Enhanced indexing resembles passive management because enhanced index managers cannot (in principle) deviate significantly from commercially available indices which are derived from statistical bureaus like S&P Dow Jones Indices or FTSE Russell. Enhanced indexing strategies usually have low turnover and lower fees than actively managed portfolios.

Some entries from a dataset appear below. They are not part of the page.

(* ===== verification/Positions.v ===== *)
(** * The positions of the portfolio page (frontend/src/app/portfolio/page.tsx)

    What the page shows of a wallet: its liquidity positions from the pools, the wallet's
    shares and the shares staked in farms; its stakes and rewards; its tokens; what it did;
    and the amounts of a removal of liquidity.  The limit orders of the page are in
    OrderPage.v and OrderCancel.v, the handlers of the removal in PositionActions.v. *)

From S2P Require Import Prelude JsString JsNumber JsSort Amounts Pools OrderView FrontendConfig Farms.
Import Pools.Trades.
From Stdlib Require Import Ascii.
From stdpp Require Import sorting strings.
Open Scope string_scope.
Open Scope Z_scope.

Definition ZERO_BIGINT : Z := 0.
Definition REMOVE_LIQUIDITY_DEADLINE_SECONDS : Z := 30 * 60.
Definition DEFAULT_REMOVE_SLIPPAGE_BPS : Z := 50.
Definition PERCENT_BPS_BASE : Z := 10000.

(** ** Amounts *)

Definition calculateProportionalAmount (amount balance totalSupply : Z) : Z :=
  if (amount <=? ZERO_BIGINT) || (balance <=? ZERO_BIGINT) || (totalSupply <=? ZERO_BIGINT) then ZERO_BIGINT
  else Z.quot (amount * balance) totalSupply.

(** The pattern of a percentage, [\d*] and possibly a point and at most two digits, as its two
    groups of digits. *)
Definition match_percent (s : string) : option (string * string) :=
  match match_decimal s with
  | Some (i, f) => if Nat.leb (String.length f) 2 then Some (i, f) else None
  | None => None
  end.

(** [fractionPart.padEnd(2, '0').slice(0, 2)] *)
Definition two_digits (f : string) : string := String.substring 0 2 (f ++ String.substring 0 (2 - String.length f) "00").

Definition parsePercentToBasisPoints (value : string) : option Z :=
  let trimmed := trim value in
  match match_percent trimmed with
  | Some (integerPart, fractionPart) =>
    if String.eqb trimmed "" || String.eqb trimmed "." then None
    else
      let basisPoints := dec_value integerPart * 100 + dec_value (two_digits fractionPart) in
      if (basisPoints <=? ZERO_BIGINT) || (PERCENT_BPS_BASE <? basisPoints) then None else Some basisPoints
  | None => None
  end.

Definition applySlippage (amount slippageBps : Z) : Z :=
  if amount <=? ZERO_BIGINT then ZERO_BIGINT
  else Z.quot (amount * (PERCENT_BPS_BASE - slippageBps)) PERCENT_BPS_BASE.

(** ** Rows *)

Record PositionDisplayRow := {
  po_pairId : string;
  po_pairLabel : string;
  po_walletLpBalanceLabel : string;
  po_stakedLpBalanceLabel : string;
  po_totalLpBalanceLabel : string;
  po_poolShareLabel : string;
  po_withdrawToken0Label : string;
  po_withdrawToken1Label : string;
  po_reserveToken0Label : string;
  po_reserveToken1Label : string;
  po_totalLpLabel : string;
  po_token0Symbol : string;
  po_token1Symbol : string;
  po_token0Address : string;
  po_token1Address : string;
  po_token0Decimals : num;
  po_token1Decimals : num;
  po_addLiquidityHref : string;
  po_poolHref : string;
  po_farmHref : option string;
  po_rawLpBalance : Z;
  po_rawStakedLpBalance : Z;
  po_rawTotalLpBalance : Z;
  po_totalSupply : Z;
  po_reserve0 : Z;
  po_reserve1 : Z;
}.

Record StakingDisplayRow := {
  sr_farm : FarmRow;
  sr_poolLabel : string;
  sr_typeLabel : string;
  sr_stakedLabel : string;
  sr_claimableLabel : string;
  sr_pendingSyncLabel : string;
  sr_totalStakedLabel : string;
  sr_weightLabel : string;
  sr_statusLabel : string;
  sr_statusClassName : string;
  sr_poolAddressLabel : string;
  sr_earnHref : string;
}.

Record WalletTokenRow := { wt_symbol : string; wt_name : string; wt_amountLabel : string; wt_rawAmount : Z }.

Record WalletActivityRow := {
  wa_id : string;
  wa_txHash : string;
  wa_walletAddress : string;
  wa_activityLabel : string;
  wa_pairLabel : string;
  wa_primaryLabel : string;
  wa_secondaryLabel : string;
  wa_timeLabel : string;
  wa_isLiquidity : bool;
}.

Inductive TokenSortDirection := desc | asc.

(** [Object.fromEntries] *)
Definition from_entries {V} (l : list (string * V)) : gmap string V :=
  foldl (fun m e => <[fst e := snd e]> m) ∅ l.

Definition upper_char (c : ascii) : ascii :=
  if (97 <=? code c) && (code c <=? 122) then chr (code c - 32) else c.
Fixpoint to_upper (s : string) : string :=
  match s with EmptyString => EmptyString | String c r => String (upper_char c) (to_upper r) end.

Definition position_symbol (symbol tokenAddress : string) (wrappedNativeAddress : option string) : string :=
  match wrappedNativeAddress with
  | Some w => if str_nonempty w && same_address tokenAddress w then "ETH" else to_upper symbol
  | None => to_upper symbol
  end.

(** What the page uses of the locale and of viem: [formatUnits], [toLocaleString] with the
    digits at least and at most, and at most, the dates of [Intl.DateTimeFormat], and
    [localeCompare]. *)
Record page_locale := {
  pl_formatUnits : Z -> num -> string;
  pl_toFixedLocale : num -> nat -> nat -> string;
  pl_toLocaleString : num -> nat -> string;
  pl_formatDate : num -> string -> string;
  pl_localeCompare : string -> string -> Z;
}.

Section rows.
Variable pl : page_locale.
Variable isZh : bool.
Variable wrappedNativeAddress : option string.

Definition told (zh en : string) : string := if isZh then zh else en.
(** [formatBigIntAmountDown] of an amount that is there, and [formatPairLpAmountDown]. *)
Definition amount_down (value : Z) (decimals : num) : string :=
  formatDisplayAmountDown (Some (pl_formatUnits pl value decimals)) 6.
Definition lp_down (value : Z) : string := amount_down value (num_of_Z 18).
Definition amount_label (value : Z) (decimals : num) : string :=
  formatDisplayAmount (pl_toLocaleString pl) (Some (pl_formatUnits pl value decimals)) 6.

Definition formatPoolShare (balance totalSupply : Z) : string :=
  if (balance <=? ZERO_BIGINT) || (totalSupply <=? ZERO_BIGINT) then "0%"
  else
    let basisPoints := Z.quot (balance * 1000000) totalSupply in
    let percent := num_div (num_of_Z basisPoints) (num_of_Z 10000) in
    if negb (is_finite percent) || num_leb percent num_zero then "<0.0001%"
    else
      let digits := if num_leb (num_of_Z 1) percent then 2%nat else 4%nat in
      pl_toFixedLocale pl percent digits digits ++ "%".

Definition getFarmStatusMeta (farm : FarmRow) : string * string :=
  if negb (fr_active farm) then
    (told "已停用" "Inactive", "bg-gray-100 text-gray-700 dark:bg-white/[0.06] dark:text-gray-300")
  else if fr_allocPoint farm <=? ZERO_BIGINT then
    (told "无权重" "No weight", "bg-amber-100 text-amber-700 dark:bg-amber-500/15 dark:text-amber-300")
  else
    (told "启用中" "Active", "bg-emerald-100 text-emerald-700 dark:bg-emerald-500/15 dark:text-emerald-300").

(** [formatTimestamp] of lib/wallet.ts. *)
Definition formatTimestamp (timestamp : num) (locale : string) : string :=
  if num_eqb timestamp num_zero || negb (num_eqb timestamp timestamp) then "--"
  else pl_formatDate pl (num_mul timestamp (num_of_Z 1000)) locale.

(** ** Positions *)

(** The wallet's stakes of the shares of a pair, and the first farm that holds some. *)
Definition add_stake (positions : gmap string (Z * string)) (farm : FarmRow) : gmap string (Z * string) :=
  if negb (tm_isLp farm) || (wb_stakedBalance farm <=? ZERO_BIGINT) then positions
  else
    let pairId := to_lower (fr_stakingToken farm) in
    let current := positions !! pairId in
    <[pairId := (from_option fst ZERO_BIGINT current + wb_stakedBalance farm, from_option snd (fr_poolAddress farm) current)]>
      positions.

Definition stakedLpPositionsByPair (farms : list FarmRow) : gmap string (Z * string) := foldl add_stake ∅ farms.

Definition positionRow (lpBalances : gmap string Z) (staked : gmap string (Z * string)) (pair : PoolViewModel)
  : PositionDisplayRow :=
  let rawLpBalance := default ZERO_BIGINT (lpBalances !! to_lower (pv_id pair)) in
  let stakedLpPosition := staked !! to_lower (pv_id pair) in
  let rawStakedLpBalance := from_option fst ZERO_BIGINT stakedLpPosition in
  let rawTotalLpBalance := rawLpBalance + rawStakedLpBalance in
  let token0 := pv_token0 pair in
  let token1 := pv_token1 pair in
  let token0Symbol := position_symbol (tv_symbol token0) (tv_id token0) wrappedNativeAddress in
  let token1Symbol := position_symbol (tv_symbol token1) (tv_id token1) wrappedNativeAddress in
  let withdrawToken0 := calculateProportionalAmount (pv_reserve0 pair) rawLpBalance (pv_totalSupply pair) in
  let withdrawToken1 := calculateProportionalAmount (pv_reserve1 pair) rawLpBalance (pv_totalSupply pair) in
  {| po_pairId := pv_id pair;
     po_pairLabel := token0Symbol ++ " / " ++ token1Symbol;
     po_walletLpBalanceLabel := lp_down rawLpBalance ++ " LP";
     po_stakedLpBalanceLabel := lp_down rawStakedLpBalance ++ " LP";
     po_totalLpBalanceLabel := lp_down rawTotalLpBalance ++ " LP";
     po_poolShareLabel := formatPoolShare rawTotalLpBalance (pv_totalSupply pair);
     po_withdrawToken0Label := amount_down withdrawToken0 (tv_decimals token0) ++ " " ++ token0Symbol;
     po_withdrawToken1Label := amount_down withdrawToken1 (tv_decimals token1) ++ " " ++ token1Symbol;
     po_reserveToken0Label := amount_down (pv_reserve0 pair) (tv_decimals token0) ++ " " ++ token0Symbol;
     po_reserveToken1Label := amount_down (pv_reserve1 pair) (tv_decimals token1) ++ " " ++ token1Symbol;
     po_totalLpLabel := lp_down (pv_totalSupply pair) ++ " LP";
     po_token0Symbol := token0Symbol;
     po_token1Symbol := token1Symbol;
     po_token0Address := tv_id token0;
     po_token1Address := tv_id token1;
     po_token0Decimals := tv_decimals token0;
     po_token1Decimals := tv_decimals token1;
     po_addLiquidityHref := "/portfolio/liquidity?tokenA=" ++ tv_id token0 ++ "&tokenB=" ++ tv_id token1;
     po_poolHref := "/pool/" ++ pv_id pair;
     po_farmHref := (fun p : Z * string => "/earn?pool=" ++ snd p) <$> stakedLpPosition;
     po_rawLpBalance := rawLpBalance;
     po_rawStakedLpBalance := rawStakedLpBalance;
     po_rawTotalLpBalance := rawTotalLpBalance;
     po_totalSupply := pv_totalSupply pair;
     po_reserve0 := pv_reserve0 pair;
     po_reserve1 := pv_reserve1 pair |}.

Definition position_le (left right : PositionDisplayRow) : bool :=
  if po_rawTotalLpBalance left =? po_rawTotalLpBalance right
  then pl_localeCompare pl (po_pairLabel left) (po_pairLabel right) <=? 0
  else po_rawTotalLpBalance right <? po_rawTotalLpBalance left.

Definition positionRows (pairs : list PoolViewModel) (lpBalances : gmap string Z) (farms : list FarmRow)
  : list PositionDisplayRow :=
  sort_by position_le
    (keep (fun row => ZERO_BIGINT <? po_rawTotalLpBalance row)
      (positionRow lpBalances (stakedLpPositionsByPair farms) <$> pairs)).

However, enhanced indexing partially resembles active management because it allows managers the latitude to deviate from an underlying index. These deviations can be used to minimize transaction costs and turnover, or to maximize tax efficiency.

==Strategies==
Enhanced indexing comprises a wide range of strategies:

- Enhanced cash - Enhanced cash managers use futures to replicate the index, then they take the roughly 95% of the capital left after buying futures (with their inherent 20 to 1 leverage) and purchase fixed income securities. The key to performance in these strategies is that the yield on the fixed income strategies is greater than the yield that is priced into the futures contracts (for the leverage).
- Index construction enhancements – Instead of relying on external indexes created by third parties like S&P or Dow Jones, enhanced indexes often use proprietary indexes. Alternatively, they use dynamic rather than static indexes.
- Exclusion rules – By using additional filters, some enhanced indexes eliminate securities likely to reduce performance that would be otherwise included in traditional indices (e.g. companies with excessive debt or those in bankruptcy).
- Trading enhancements – Utilizing intelligent trading algorithms, some enhanced index funds create value through trading (e.g. by buying illiquid positions at a discount or by selling more patiently than traditional index funds).
- Portfolio construction enhancements – Enhanced index funds sometimes implement hold ranges that reduce portfolio turnover by allowing funds to hold positions during buffer periods even after traditional sell signals are triggered.
- Tax-managed strategies – Among the newest enhancements, tax-managed index funds manage buys and sells to reduce taxes for investors. This strategy is most useful for investors who hold the investment outside of a tax-advantaged account, like a 401(k) or 529 plan.

==Performance==
The success of enhanced indexing is likely correlated to the degree of extra cost running an enhanced index fund. Tax-managed strategies are not expensive to implement, while the active management strategies would incur a higher cost structure.